We have a feeling that ATI might capture a much bigger piece of the DirectX 11 market than anyone expected due to being first to the market and shipping months before its competition. Both of these factors are very beneficial for raking in good sales numbers. While Nvidia’s mainstream cards might end up faster, they will unfortunately come a month behind the competition.

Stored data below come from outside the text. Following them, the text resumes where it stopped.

(* ===== verification/Sessions.v ===== *)
(** Sessions and one-time tokens ([packages/db/src/session.ts], [session-mgmt.ts],
    [auth-tokens.ts]): opaque session tokens with idle and absolute limits, their
    rotation, and the e-mail verification and password reset tokens.

    Operations that the code runs as separate statements are separate here too:
    [rotateUserSession] is [beginRotation] followed by [completeRotation], so that
    another operation may come between them. *)
From S2P Require Import Prelude.
Open Scope string_scope.
Open Scope list_scope.
Open Scope Z_scope.
Open Scope tam_scope.

Module Sessions.

(** * State *)

(* src: packages/db/src/session.ts:33-38 SessionTimeouts *)
Record SessionTimeouts := { idleMs : Z; absoluteMs : Z; rememberMs : Z; touchMs : Z }.

(** The columns read of users, tenants and memberships. *)
Record user_row := {
  u_id : string; u_name : option string; u_email : string; u_emailVerifiedAt : option Z;
  u_passwordHash : option string; u_passwordChangedAt : option Z }.
Record tenant_row := { t_id : string; t_name : string; t_workspaceKind : string; t_deletionState : string }.
Record membership_row := { m_id : string; m_userId : string; m_tenantId : string; m_role : string; m_createdAt : Z }.

(** A row of [user_sessions]. *)
Record session_row := {
  s_id : string; s_tokenHash : string; s_userId : string; s_activeTenantId : string; s_createdAt : Z;
  s_expiresAt : Z; s_absoluteExpiresAt : option Z; s_rememberMe : bool; s_userAgentSummary : option string;
  s_lastSeenAt : option Z; s_revokedAt : option Z; s_rotatedFromId : option string }.

(** A row of [email_verification_tokens] or [password_reset_tokens]. *)
Record token_row := { k_id : string; k_tokenHash : string; k_userId : string; k_expiresAt : Z; k_consumedAt : option Z }.

Record auth_db := {
  users : list user_row; tenants : list tenant_row; memberships : list membership_row;
  sessions : list session_row; verifications : list token_row; resets : list token_row }.

Definition set_users (l : list user_row) (d : auth_db) : auth_db :=
  {| users := l; tenants := tenants d; memberships := memberships d; sessions := sessions d;
     verifications := verifications d; resets := resets d |}.
Definition set_sessions (l : list session_row) (d : auth_db) : auth_db :=
  {| users := users d; tenants := tenants d; memberships := memberships d; sessions := l;
     verifications := verifications d; resets := resets d |}.
Definition set_verifications (l : list token_row) (d : auth_db) : auth_db :=
  {| users := users d; tenants := tenants d; memberships := memberships d; sessions := sessions d;
     verifications := l; resets := resets d |}.
Definition set_resets (l : list token_row) (d : auth_db) : auth_db :=
  {| users := users d; tenants := tenants d; memberships := memberships d; sessions := sessions d;
     verifications := verifications d; resets := l |}.

(** * Sessions *)

(* src: packages/db/src/session.ts:55-66 SessionRejectReason *)
Inductive SessionRejectReason :=
| unauthenticated | session_expired | session_expired_idle | session_expired_absolute | session_revoked
| membership_missing | user_missing | tenant_missing | tenant_deleting | password_changed.
#[export] Instance SessionRejectReason_dec : EqDecision SessionRejectReason.
Proof. solve_decision. Defined.

(* src: packages/db/src/session.ts:68-84 ResolvedSession *)
Record ResolvedSession := {
  sessionId : string; userId : string; userName : string; userEmail : string; emailVerified : bool;
  tenantId : string; tenantName : string; workspaceKind : string; role : string;
  expiresAt : Z; absoluteExpiresAt : option Z; rememberMe : bool }.

(* src: packages/db/src/session.ts:86-90 ReadSessionResult *)
Inductive ReadSessionResult := Accepted (s : ResolvedSession) | Rejected (r : SessionRejectReason).

Definition find_user (d : auth_db) (u : string) : option user_row := List.find (fun r => u_id r =s u) (users d).
Definition find_tenant (d : auth_db) (t : string) : option tenant_row := List.find (fun r => t_id r =s t) (tenants d).
Definition find_membership (d : auth_db) (u t : string) : option membership_row :=
  List.find (fun m => (m_userId m =s u) && (m_tenantId m =s t)) (memberships d).
Definition find_session (d : auth_db) (id : string) : option session_row := List.find (fun s => s_id s =s id) (sessions d).

(** A tenant that exists and is not being deleted. *)
Definition tenant_active (d : auth_db) (t : string) : bool :=
  match find_tenant d t with Some r => t_deletionState r =s "active" | None => false end.

(* src: packages/db/src/session.ts:98-101 assertMembership *)
Definition assertMembership (d : auth_db) (u t : string) : bool := is_some (find_membership d u t).

(** [orderBy: createdAt, id], ascending. *)
Definition membership_order (a b : membership_row) : Z :=
  if m_createdAt a - m_createdAt b =? 0
  then (if str_ltb (m_id a) (m_id b) then -1 else if str_ltb (m_id b) (m_id a) then 1 else 0)
  else m_createdAt a - m_createdAt b.

(* src: packages/db/src/session.ts:107-120 resolveActiveTenant *)
Definition resolveActiveTenant (d : auth_db) (u : string) (requested : option string) : option string :=
  if truthy requested then
    let t := requested ?? "" in
    if negb (assertMembership d u t) then None
    else if tenant_active d t then Some t else None
  else
    option_map m_tenantId
      (hd_error (js_sort membership_order
        (List.filter (fun m => (m_userId m =s u) && tenant_active d (m_tenantId m)) (memberships d)))).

It has been pretty quiet. I'm sure they're trying to find a way to mount a surprise comeback but with yields reportedly so low I think it's more likely they'll mount an offensive based upon PhysX, 3D Vision and CUDA. Either way ATi has scored a huge victory by releasing before Win7 and by scoring a deal with Dell - if they get their 5870x2 cards out soon then it's pretty much a walk in the park for them, as they'll have enough time to work on the 5890 to coincide with Fermi.What makes me think it is a way off is I havent seen a whiff of fermi news around since the fake card debacle and that is unusual for a card that would be just around the corner
It has been pretty quiet. I'm sure they're trying to find a way to mount a surprise comeback but with yields reportedly so low I think it's more likely they'll mount an offensive based upon PhysX, 3D Vision and CUDA. Either way ATi has scored a huge victory by releasing before Win7 and by scoring a deal with Dell - if they get their 5870x2 cards out soon then it's pretty much a walk in the park for them, as they'll have enough time to work on the 5890 to coincide with Fermi.
Still, nVidia isn't one to take things lying down. I'm sure we'll see something interesting from them.